Wednesday, April 15, 2009

EMAIL of the SPECIOUS

The Prime Minister appears wholly to have mislaid his hitherto well-attuned political instincts over the affair of the smear-mails. It has been an object lesson in how to make a bad situation much worse. The danger is that people like me who are naturally well-disposed towards Gordon Brown begin to suspect that he has lost his appetite for the fight as well as his tactical acumen. A kind of death wish seems to be settling over Downing Street, much as it did in the dog days of the Major, Callaghan and Macmillan/Douglas Home premierships.

When Brown delayed a much-demanded decision about an early election, David Cameron tried to tar him as a “ditherer”, for no better reason than that it worked for Blair against John Major – of course, it worked against Major because it was a well-landed punch. Now the opposition has a much better founded claim: that the PM is behaving like a loser.

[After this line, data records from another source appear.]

Lemma user_fault_run tf s i p k : unexpected (ld32 (memory s) (tf + tf_trapno)) → from_user tf s → running s i p →
  Proc.exit ptable_proc me (kern_of (condemned tf s i p)) = Sleeps "sched" k →
  trap me ptable_proc ticks_addr syscall cr2 tf s = Sleeps "sched" (with_kern k (condemned tf s i p)).
Proof.
  intros Hn Hu [Hc Hp] Ex. rw /trap. erewrite bind_Ret; [|reflexivity].
  assert (ld32 (memory s) (tf + tf_trapno) ≠ T_SYSCALL) as Hns. { rw /unexpected not_elem_of_cons in Hn. by destruct Hn. }
  destruct (Z.eqb_spec (ld32 (memory s) (tf + tf_trapno)) T_SYSCALL) as [?|_]; [done|].
  rewrite (bind_Ret _ _ s tt (condemned tf s i p)).
  { rewrite unexpected_default //. rw /trap_default. rewrite (bind_Ret _ _ s _ _ (my_slot_run s)) Hc. cbn [default].
    erewrite bind_Ret; [|reflexivity]. erewrite bind_Ret; [|reflexivity]. rewrite bool_decide_false //. cbn [orb].
    rw /from_user in Hu. rewrite Hu. change (DPL_USER =? 0) with false. cbv iota.
    rewrite (bind_Ret _ _ s p s); [by apply (my_proc_run s i p)|]. erewrite bind_Ret; [|reflexivity]. erewrite bind_Ret; [|reflexivity].
    by rewrite (upd_my_run _ i p). }
  assert (running (condemned tf s i p) i (set_killed 1 p)) as Hr'.
  { split; [done|]. cbn [kern_of condemned t_k set_kk kk procs set_procs]. by rewrite list_lookup_alter_eq Hp. }
  apply bind_Sleeps. rw /exit_if_killed. rewrite (bind_Ret _ _ _ _ _ (my_slot_run _)).
  destruct Hr' as [Hc' Hp']. rewrite Hc'. change (default None (Some (Some i))) with (Some i). cbv iota. rewrite (bind_Ret _ _ _ _ _ (my_proc_run _ i _ (conj Hc' Hp'))).
  erewrite bind_Ret; [|reflexivity]. change (memory (condemned tf s i p)) with (memory s). rw /from_user in Hu. rewrite Hu.
  cbn [p_killed set_killed]. change (negb (1 =? 0) && (DPL_USER =? DPL_USER)) with true. cbn [when]. by rewrite (on_kern_Sleeps _ _ "sched" k Ex).
Qed.

Lemma kernel_fault_run tf s : unexpected (ld32 (memory s) (tf + tf_trapno)) →
  default None (cpuproc (kern_of s) !! me) = None ∨ Z.land (u16 (ld32 (memory s) (tf + tf_cs))) 3 = 0 →
  trap me ptable_proc ticks_addr syscall cr2 tf s = Panic "trap".
Proof.
  intros Hn Hk. rw /trap. erewrite bind_Ret; [|reflexivity].
  assert (ld32 (memory s) (tf + tf_trapno) ≠ T_SYSCALL) as Hns. { rw /unexpected not_elem_of_cons in Hn. by destruct Hn. }
  destruct (Z.eqb_spec (ld32 (memory s) (tf + tf_trapno)) T_SYSCALL) as [?|_]; [done|].
  apply bind_Panic. rewrite unexpected_default //. rw /trap_default. rewrite (bind_Ret _ _ s _ _ (my_slot_run s)).
  erewrite bind_Ret; [|reflexivity]. erewrite bind_Ret; [|reflexivity].
  assert (bool_decide (default None (cpuproc (kern_of s) !! me) = None) || (Z.land (u16 (ld32 (memory s) (tf + tf_cs))) 3 =? 0) = true) as ->; [|done].
  destruct Hk as [-> | ->]; [done|by rewrite orb_true_r].
Qed.

(** ** The clock *)

(** The tables after a tick on this CPU: sleepers of the clock awake (on CPU 0), the process of this CPU ready. *)
Definition ticked (i : nat) (k : kern F) : kern F :=
  let ps := if Nat.eqb me 0 then woken ticks_addr <$> procs k else procs k in
  set_khold ["ptable"] (set_procs (alter (set_state RUNNABLE) i ps) k).

Lemma tick_run s : khold (kern_of s) = [] →
  tick ticks_addr s = Ret tt (Tsys (Ksys (set_procs (woken ticks_addr <$> procs (kern_of s)) (kern_of s)) (u32 (ticks (t_k s) + 1)) (trace (t_k s)) (traced (t_k s)))
    (t_dev s) (t_msgs s)).
Proof. destruct s as [[k t tr trd] d ms]. cbn [kern_of t_k kk]. destruct k as [ps np ini cp ph h f]. cbn. intros ->. reflexivity. Qed.

Lemma yield_run (k : kern F) i p : khold k = [] → cpuproc k !! me = Some (Some i) → procs k !! i = Some p →
  Proc.yield me k = Sleeps "sched" (set_khold ["ptable"] (set_procs (alter (set_state RUNNABLE) i (procs k)) k)).
Proof.
  intros Hh Hc Hp. rw /Proc.yield. erewrite bind_Ret; [|apply lock_acquire_run; cbn [held kern_HasLocks]; rewrite Hh; apply not_elem_of_nil].
  cbn [held set_held kern_HasLocks]. rewrite Hh. erewrite bind_Ret; [|reflexivity]. cbn [cpuproc set_khold]. rewrite Hc.
  erewrite bind_Ret; [|reflexivity]. erewrite bind_Ret; [|reflexivity]. apply bind_Sleeps. rw /sched.
  erewrite bind_Ret; [|reflexivity]. erewrite bind_Ret; [|reflexivity]. cbn [cpuproc khold set_khold set_procs procs]. rewrite Hc.
  change (negb (bool_decide ("ptable" ∈ ["ptable"]))) with false. cbn [length Nat.eqb negb].
  erewrite bind_Ret; [|reflexivity]. erewrite bind_Ret; [|rw /proc_at; cbn [procs set_procs set_khold]; rewrite list_lookup_alter_eq Hp; reflexivity].
  done.
Qed.

Lemma timer_run tf s i p d : ld32 (memory s) (tf + tf_trapno) = T_IRQ0 + IRQ_TIMER → running s i p → p_state p = RUNNING →
  p_killed p = 0 ∨ ¬ from_user tf s → khold (kern_of s) = [] → dev_lapiceoi (t_dev s) = Ret tt d →
  trap me ptable_proc ticks_addr syscall cr2 tf s =
    Sleeps "sched" (Tsys (Ksys (ticked i (kern_of s)) (if Nat.eqb me 0 then u32 (ticks (t_k s) + 1) else ticks (t_k s)) (trace (t_k s)) (traced (t_k s)))
      d (t_msgs s)).
Proof.
  intros Hn [Hc Hp] Hst Hk Hh Hd. rw /trap. erewrite bind_Ret; [|reflexivity]. rewrite Hn. change (T_IRQ0 + IRQ_TIMER =? T_SYSCALL) with false. cbv iota.
  set (ps := if Nat.eqb me 0 then woken ticks_addr <$> procs (kern_of s) else procs (kern_of s)).
  set (t := if Nat.eqb me 0 then u32 (ticks (t_k s) + 1) else ticks (t_k s)).
  set (s1 := Tsys (Ksys (set_procs ps (kern_of s)) t (trace (t_k s)) (traced (t_k s))) d (t_msgs s)).
  assert (procs (kern_of s1) !! i = Some p) as Hp1.
  { cbn. rw /ps. destruct (Nat.eqb me 0); [|done]. rewrite list_lookup_fmap Hp /= /woken. by rewrite bool_decide_false; [rewrite Hst|]. }
  rewrite (bind_Ret _ _ s tt s1).
  { rw /trap_switch. rewrite Z.eqb_refl. rw /s1 /ps /t. destruct (Nat.eqb me 0); cbn [when].
    - rewrite (bind_Ret _ _ _ _ _ (tick_run s Hh)). rw /on_dev /zoom. cbn [t_dev]. by rewrite Hd.
    - erewrite bind_Ret; [|reflexivity]. rw /on_dev /zoom. rewrite Hd. destruct s as [[[]]]. done. }
  assert (running s1 i p) as Hr1 by done. assert (memory s1 = memory s) as Em by done. rewrite (bind_Ret _ _ s1 tt s1).
  { rw /exit_if_killed. rewrite (bind_Ret _ _ _ _ _ (my_slot_run s1)). change (cpuproc (kern_of s1)) with (cpuproc (kern_of s)). rewrite Hc.
    change (default None (Some (Some i))) with (Some i). cbv iota. rewrite (bind_Ret _ _ _ _ _ (my_proc_run _ i p Hr1)). erewrite bind_Ret; [|reflexivity].
    rewrite Em. destruct Hk as [-> | Hu]; [done|]. rw /from_user in Hu. rewrite (proj2 (Z.eqb_neq _ _) Hu) andb_false_r //. }
  rewrite (bind_Ret _ _ _ _ _ (my_slot_run s1)). change (cpuproc (kern_of s1)) with (cpuproc (kern_of s)). rewrite Hc.
  change (default None (Some (Some i))) with (Some i). cbv iota. apply bind_Sleeps. rewrite (bind_Ret _ _ _ _ _ (my_proc_run _ i p Hr1)).
  rewrite Hst. change (bool_decide (RUNNING = RUNNING) && (T_IRQ0 + IRQ_TIMER =? T_IRQ0 + IRQ_TIMER)) with true. cbn [when].
  by rewrite (on_kern_Sleeps _ s1 _ _ (yield_run (kern_of s1) i p Hh Hc Hp1)).
Qed.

The conventional wisdom, established now for more than eighteen months, is that the Tories will easily carry the next general election and David Cameron will be prime minister. JK Galbraith, who coined the term, noted inter alia that conventional wisdom “reserves its scorn for what it is likely to term a purely destructive or negative position”. And he went on: “In this, as so often, it manifests a sound instinct for self-preservation” [The Affluent Society 1958]. It’s hard to imagine anything more destructive or negative than the emailed falsehoods that Brown’s close associate Damian McBride proposed to circulate in the hope of undermining Cameron and his front bench (with the possible exception of those newspapers, led by Murdoch’s Sunday Times, that condemned the tactic while gleefully reproducing the gist of the smears).

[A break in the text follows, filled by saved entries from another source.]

Fixpoint wc_loop (fuel : nat) (fd : Z) (x : wcount) : U (option wcount) :=
  match fuel with
  | O => undef "wc: loop"
  | S k =>
      r ← read fd 512;
      match r with
      | None => mret None
      | Some [] => mret (Some x)
      | Some b => wc_loop k fd (foldl wc_byte x b)
      end
  end.
Definition wc (fd : Z) (name : list Z) : U bool :=
  n ← gets (pending fd);
  r ← wc_loop (S n) fd (WC 0 0 0 false);
  match r with
  | None => _ ← printf 1 (txt "wc: read error" ++ [NL]) []; mret false
  | Some x =>
      _ ← printf 1 (txt "%d %d %d %s" ++ [NL]) [UNum (wc_l x); UNum (wc_w x); UNum (wc_c x); UStr (Some name)];
      mret true
  end.

Definition wc_main (argv : list (list Z)) : U unit :=
  match argv with
  | [] | [_] => _ ← wc 0 []; mret tt
  | _ :: args => over_files (txt "wc: cannot open") wc args
  end.

Fixpoint echo_loop (args : list (list Z)) : U unit :=
  match args with
  | [] => mret tt
  | a :: args' => _ ← printf 1 (txt "%s%s") [UStr (Some a); UStr (Some (if args' is [] then [NL] else [32]))]; echo_loop args'
  end.
Definition echo_main (argv : list (list Z)) : U unit := echo_loop (drop 1 argv).

(** ** ls *)

(** The pointer after the last slash. *)
Fixpoint last_elem (path : list Z) : list Z :=
  match path with
  | [] => []
  | c :: path' => if bool_decide (47 ∈ path') then last_elem path' else if c =? 47 then path' else path
  end.

Definition fmtname (path : list Z) : list Z :=
  let p := last_elem path in
  if (Z.to_nat DIRSIZ <=? length p)%nat then p
  else p ++ replicate (Z.to_nat DIRSIZ - length p) 32.

Definition print_entry (name : list Z) (st : ustat) : U unit :=
  printf 1 (txt "%s %d %d %d" ++ [NL]) [UStr (Some name); UNum (st_type st); UNum (st_ino st); UNum (st_size st)].

Fixpoint ls_entries (fuel : nat) (fd : Z) (path : list Z) : U unit :=
  match fuel with
  | O => undef "ls: loop"
  | S k =>
      r ← read fd DIRENT;
      match r with
      | Some b =>
          if negb (Z.of_nat (length b) =? DIRENT) then mret tt
          else
            let de := get_dirent b in
            if de_inum de =? 0 then ls_entries k fd path
            else
              let buf := path ++ [47] ++ cstring (de_name de) in
              st ← stat buf;
              match st with
              | None => _ ← printf 1 (txt "ls: cannot stat %s" ++ [NL]) [UStr (Some buf)]; ls_entries k fd path
              | Some st => _ ← print_entry (fmtname buf) st; ls_entries k fd path
              end
      | None => mret tt
      end
  end.

Definition ls (path : list Z) : U unit :=
  fd ← open path;
  if fd <? 0 then printf 2 (txt "ls: cannot open %s" ++ [NL]) [UStr (Some path)]
  else
    st ← fstat fd;
    match st with
    | None => _ ← printf 2 (txt "ls: cannot stat %s" ++ [NL]) [UStr (Some path)]; close fd
    | Some st =>
        _ ← (if st_type st =? 2 then print_entry (fmtname path) st
             else if st_type st =? 1 then
               if 512 <? Z.of_nat (length path) + 1 + DIRSIZ + 1 then printf 1 (txt "ls: path too long" ++ [NL]) []
               else n ← gets (pending fd); ls_entries (S n) fd path
             else mret tt);
        close fd
    end.
Definition ls_main (argv : list (list Z)) : U unit :=
  match argv with
  | [] | [_] => ls [46]
  | _ :: args => for_each args ls
  end.

(** ** rm, mkdir, ln, kill *)

(** Calls on the arguments up to the first that fails. *)
Fixpoint each_until (c : list Z → ucall) (failed : list Z → U unit) (args : list (list Z)) : U unit :=
  match args with
  | [] => mret tt
  | a :: args' => r ← call (c a); if r <? 0 then failed a else each_until c failed args'
  end.
Definition rm_main (argv : list (list Z)) : U unit :=
  match argv with
  | [] | [_] => printf 2 (txt "Usage: rm files..." ++ [NL]) []
  | _ :: args => each_until Unlink (λ a, printf 2 (txt "rm: %s failed to delete" ++ [NL]) [UStr (Some a)]) args
  end.
Definition mkdir_main (argv : list (list Z)) : U unit :=
  match argv with
  | [] | [_] => printf 2 (txt "Usage: mkdir files..." ++ [NL]) []
  | _ :: args => each_until Mkdir (λ a, printf 2 (txt "mkdir: %s failed to create" ++ [NL]) [UStr (Some a)]) args
  end.
Definition ln_main (argv : list (list Z)) : U unit :=
  match argv with
  | [_; a; b] =>
      r ← call (Link a b);
      if r <? 0 then printf 2 (txt "link %s %s: failed" ++ [NL]) [UStr (Some a); UStr (Some b)] else mret tt
  | _ => printf 2 (txt "Usage: ln old new" ++ [NL]) []
  end.
Definition kill_main (argv : list (list Z)) : U unit :=
  match argv with
  | [] | [_] => printf 2 (txt "usage: kill pid..." ++ [NL]) []
  | _ :: args => for_each args (λ a, _ ← call (Kill (atoi a)); mret tt)
  end.
End User.

(** ** What was written *)

Definition output (fd : Z) (w : uworld) : list Z := concat (snd <$> filter (λ p, p.1 = fd) (uwrites w)).

(** The world with more writes. *)
Definition wrote (l : list (Z * list Z)) (w : uworld) : uworld := UWorld (ufiles w) (ufds w) (uwrites w ++ l) (ucalls w).
(** The writes of [putc]: one byte each. *)
Definition bytewise (fd : Z) (l : list Z) : list (Z * list Z) := (λ c, (fd, [c])) <$> l.
Definition is_sink (fd : Z) (w : uworld) : Prop := ∃ p, ufds w !! fd = Some (p, Sink).

Lemma uwrote_nil w : wrote [] w = w.
Proof. destruct w. rw /wrote. by rewrite app_nil_r. Qed.
Lemma uwrote_app l1 l2 w : wrote l2 (wrote l1 w) = wrote (l1 ++ l2) w.
Proof. rw /wrote. cbn [ufiles ufds uwrites ucalls]. by rewrite app_assoc. Qed.

Lemma output_wrote fd l w : output fd (wrote l w) = output fd w ++ concat (snd <$> filter (λ p, p.1 = fd) l).
Proof. rw /output /wrote. cbn [uwrites]. by rewrite filter_app fmap_app concat_app. Qed.
Lemma output_bytewise fd l w : output fd (wrote (bytewise fd l) w) = output fd w ++ l.
Proof.
  rewrite output_wrote. f_equal. induction l as [|c l IH]; [done|]. cbn [bytewise fmap list_fmap]. rewrite filter_cons_True // fmap_cons. cbn [concat snd app]. by f_equal.
Qed.
Lemma output_other fd fd' l w : fd ≠ fd' → output fd (wrote (bytewise fd' l) w) = output fd w.
Proof.
  intros Hne. rewrite output_wrote. rewrite -[in RHS](app_nil_r (output fd w)). f_equal. induction l as [|c l IH]; [done|]. cbn [bytewise fmap list_fmap]. rewrite filter_cons_False; [simpl; congruence|exact IH].
Qed.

The Tories’ outrage at this disclosure indeed manifests self-preservation. They have plenty of black propagandists of their own who could be unmasked in dastardly deeds. There but for the grace of political bloggers, Cameron will be muttering, goes my close team of advisors (one of whom, who bears the unlikely name of Stephen Gilbert, is obviously a wrong ’un).

Brown has made two obvious mistakes, one reactive the other systematic. The former was to let the opposition seize the initiative. As soon as McBride’s emails were in the public domain, the PM should have taken responsibility. It may stick in his craw as much as it would in mine to indulge the gesture politics of apologising, but it would have been obvious to the Number 10 advisors that those libelled in the emails would be demanding a full apology and that fair-minded people would perfectly well understand why they would do so. Brown ought to have had the nous to anticipate such a demand by pre-empting it, not painting himself into a corner wherein to apologise late looks weak and to continue to refuse to apologise looks churlish and ungracious. Brown doesn’t do gracious, even at the best of times. All the more important, then, that he avoid situations in which good grace is naturally called for.


Damian Omen 2 or McBride of Frankenstein?
pic courtesy of BBC News website


The broader mistake lies in both Brown’s and Tony Blair’s historic reliance on advisors who appear to have emerged from the mulm at the bottom of a particularly stagnant aquarium. Looking at Damian McBride, you feel that no one with any sense would trust him with the care of a boiled sweet, let alone far-reaching matters at the heart of government. Many of the others have been little better: Derek Draper, Charlie Whelan, Wilf Stevenson, Lord Levy, Benjamin Wegg-Prosser (this last also famous for ill-advised emails) – you would have thought giving any of them positions of trust was something of a gamble. It becomes increasingly clear that people like these have persistently briefed against the imagined rivals of Blair/Brown within the Labour Party quite as extensively as against the official opposition. Apologists for Blair and Brown argue – with no great conviction – that these attack dogs were not licensed by their masters and hence those masters should not be blamed for their dogs’ bad behaviour. As a dog owner, I know full well that any breach of law, peace or etiquette committed by a dog of mine is my own responsibility. This whole sorry/not sorry business does raise vexing questions about both Blair and Brown and their skill at reading character and at understanding what is appropriate.

In Gordon Brown’s case, another resonance comes into play. Not since Aneurin Bevan, who once described the Tory front bench as “scum”, has a senior Labour politician evinced such gut distaste for the party opposite. This tends to breed the suspicion that Brown will not desist from low tactics if they will do Mr Cameron a piece of no-good, even just for the hell of it. This is a perilous instinct. The British still have a finely tuned nose for fair play and recoil from politicians, however exulted, who appear to be stooping to try to conquer. Only a few days ago, the Prime Minister was justly basking in the glow of a good G20. If he has frittered away that good will in a gruesome and demeaning domestic disaster, he really has only himself to blame.